Icona dell’ipermodernità sonora e stilistica, Taliah Barnett esce dal backstage un’ora dopo l’inizio previsto.
Luce blu, Ouch Ouch prodotta per Lucki Ecks esplode nelle casse prima che Twigs e la band compaiano. Lei non c’è, ma ci si sente già travolti. “Harder, I love you” echeggia come un’eloquente introduzione al suo pianeta di amore metallico e sesso surreale.
Abbigliamento di rete nera per ognuno di loro, batteria elettronica per tutti eccetto lei.
Il live inizia proprio come LP1, con la citazione abnegatoria di Sir Thomas Wyatt. La frase, incisa a mano sul disco in vinile, è ripetuta senza fine in Preface. L’acustica del Fabrique è precisa quanto basta per avvertirci: mente e sguardo saranno schiavi di quel palco per un’ora, da sognare eterna e da segnare tra i momenti privi di ombre grigie. I kick sono profondi, i bassi ampliati a misura di un evento Club2Club. Pezzi dell’album si alternano a tracce dei due EP precedenti senza mai stemperare la tensione. Il ritornello di Lights On è caotico: cascate sensuali di percussioni scelte al millimetro, un giro di basso -suonato alla batteria- che vibra negli abissi del petto. Hide è gentile, quasi profumata; gli acuti trasformano il pubblico in migliaia di quei bambini messicani visti nel video ufficiale. La porta scricchiolante che introduce Water Me è tradotta in onde sinuose. Gli spigoli del suo corpo prendono vita, ancora più liquidi delle strumentali partorite con Arca. Il mondo si ferma per trenta secondi con Pendulum.
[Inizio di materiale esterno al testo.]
(* ===== verification/SleepLock.v ===== *)
(** * sleeplock.c over sleep and wakeup of proc.c, instruction by instruction

    The processes of the table take and release one sleep lock.  Each has a
    program counter; a step is one lock operation or one access to shared
    fields, so all interleavings of acquiresleep, releasesleep, sleep, wakeup,
    kill and the scheduler are runs of the relation [sl_step].  The two kinds of
    spin locks involved are [lk->lk] and the lock of each process. *)

From stdpp Require Import functions.
From S2P Require Import Prelude ProcTable.

(** Where a process is.  [A] are the lines of acquiresleep, [S] those of sleep,
    [R] those of releasesleep and of the loop of wakeup in it. *)
Inductive slpc :=
| Idle                                  (* not using the lock *)
| A0                                    (* acquire(&lk->lk) *)
| A1                                    (* while (lk->locked) ...; lk->locked = 1 *)
| A2                                    (* release(&lk->lk) *)
| Holds                                 (* acquiresleep has returned *)
| S1                                    (* acquire(&p->lock) *)
| S2                                    (* release(lk) *)
| S3                                    (* p->chan = chan; p->state = SLEEPING *)
| S4                                    (* sched(): swtch, the scheduler releases p->lock *)
| S5                                    (* off the CPU *)
| S6                                    (* p->chan = 0 *)
| S7                                    (* release(&p->lock) *)
| S8                                    (* acquire(lk) *)
| R0                                    (* acquire(&lk->lk) *)
| R1                                    (* lk->locked = 0 *)
| R2 (j : nat)                          (* wakeup: loop test, acquire(&proc[j].lock) *)
| R3 (j : nat)                          (* if sleeping on the channel, RUNNABLE *)
| R4 (j : nat)                          (* release(&proc[j].lock) *)
| R5.                                   (* release(&lk->lk) *)
#[export] Instance slpc_eq_dec : EqDecision slpc.
Proof. solve_decision. Defined.

Record slst := Slst {
  pc : nat → slpc;
  st : nat → procstate;                 (* p->state *)
  onchan : nat → bool;                  (* p->chan == lk *)
  plock : nat → option nat;             (* who holds p->lock *)
  lk : option nat;                      (* who holds lk->lk *)
  locked : bool;                        (* lk->locked *)
  lpid : option nat;                    (* lk->pid, as the process *)
}.
#[export] Instance slst_fields : Fields slst := λ s,
  Slst (pc s) (st s) (onchan s) (plock s) (lk s) (locked s) (lpid s).

Definition goto (i : nat) (l : slpc) (s : slst) : slst := s <| pc ::= <[i := l]> |>.

Definition take_lk (i : nat) (l : slpc) (s : slst) : option slst :=
  if lk s is None then Some (goto i l (s <| lk := Some i |>)) else None.
Definition drop_lk (i : nat) (l : slpc) (s : slst) : option slst := Some (goto i l (s <| lk := None |>)).
Definition take_p (i j : nat) (l : slpc) (s : slst) : option slst :=
  if plock s j is None then Some (goto i l (s <| plock ::= <[j := Some i]> |>)) else None.
Definition drop_p (i j : nat) (l : slpc) (s : slst) : option slst :=
  Some (goto i l (s <| plock ::= <[j := None]> |>)).

(** The next step of process [i] in a table of [n]; [None] when it spins on a
    lock, sleeps, or has nothing to do. *)
Definition thread_step (n i : nat) (s : slst) : option slst :=
  match pc s i with
  | Idle | Holds => None
  | A0 => take_lk i A1 s
  | A1 => if locked s then Some (goto i S1 s)
          else Some (goto i A2 (s <| locked := true |> <| lpid := Some i |>))
  | A2 => drop_lk i Holds s
  | S1 => take_p i i S2 s
  | S2 => drop_lk i S3 s
  | S3 => Some (goto i S4 (s <| onchan ::= <[i := true]> |> <| st ::= <[i := SLEEPING]> |>))
  | S4 => drop_p i i S5 s
  | S5 => if st s i is RUNNABLE then
            s' ← take_p i i S6 s;
            Some (s' <| st ::= <[i := RUNNING]> |>)
          else None
  | S6 => Some (goto i S7 (s <| onchan ::= <[i := false]> |>))
  | S7 => drop_p i i S8 s
  | S8 => take_lk i A1 s
  | R0 => take_lk i R1 s
  | R1 => Some (goto i (R2 0) (s <| locked := false |> <| lpid := None |>))
  | R2 j => if decide (j < n)%nat then take_p i j (R3 j) s else Some (goto i R5 s)
  | R3 j => Some (goto i (R4 j)
              (if bool_decide (st s j = SLEEPING) && onchan s j then s <| st ::= <[j := RUNNABLE]> |> else s))
  | R4 j => drop_p i j (R2 (S j)) s
  | R5 => drop_lk i Idle s
  end.

Inductive sl_step (n : nat) : slst → slst → Prop :=
| SlThread i s s' : (i < n)%nat → thread_step n i s = Some s' → sl_step n s s'
| SlAcquire i s : (i < n)%nat → pc s i = Idle → st s i = RUNNING → sl_step n s (goto i A0 s)
| SlRelease i s : (i < n)%nat → pc s i = Holds → st s i = RUNNING → sl_step n s (goto i R0 s)
| SlKill i s :
    (* kill: with p->lock held, a sleeping process becomes runnable *)
    (i < n)%nat → plock s i = None → st s i = SLEEPING → sl_step n s (s <| st ::= <[i := RUNNABLE]> |>)
| SlOther i x s :
    (* a process outside these calls sleeps elsewhere, runs or ends *)
    (i < n)%nat → pc s i = Idle ∨ pc s i = Holds → plock s i = None → sl_step n s (s <| st ::= <[i := x]> |>).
La voce non è pitchata come nella versione studio, ma forse è meglio così: lei è lì, sapere che pensa a noi è più che gradevole.
Si respira calda la pace di Papi Pacify; scendono lungo la spina dorsale i gemiti di Numbers, seguiti dai gloriosi e liberi vocalizzi di Kicks.
Occhi felicemente spaesati si incrociano nell’audience all’attacco di Figure 8, nuovo brano presentato a Melbourne e probabile assaggio di un ipotetico EP3. Su un beat minaccioso cosparso di mitragliatrici del futuro, FKA Twigs osa una strofa rap, come se servissero talenti inediti nel suo repertorio.
Prima di sguinzagliare la potenza ipnotica di Two Weeks, un filo di fragilità nella parlata lascia il sospetto che lei sia davvero reale.
Chiude l’esibizione con How’s That, in cui la passione trionfa sul ghiaccio, tra campanacci digitali e cortocircuiti di calore umano.
Un live coerente: EP ed EP2 perfezionati con l’esperienza di mille fonti, LP1 eseguito con la gioia della prima volta. Tutto ciò ad ennesima riprova della consapevolezza autoriale e sonora di una creatura esplosa in un mare di generi, luoghi, epoche e sensazioni.
Non si tratta di una popstar qualunque, perché ha mano su ogni cosa.
Le parole di fuoco sono sue, la musica d’acqua appartiene al suo corpo più di quanto non appartenga alle nostre playlist da un paio d’anni a questa parte.
Lei è l’isola più unica, floreale e moderna che la cultura pop possa offrirci in questo istante.[/column]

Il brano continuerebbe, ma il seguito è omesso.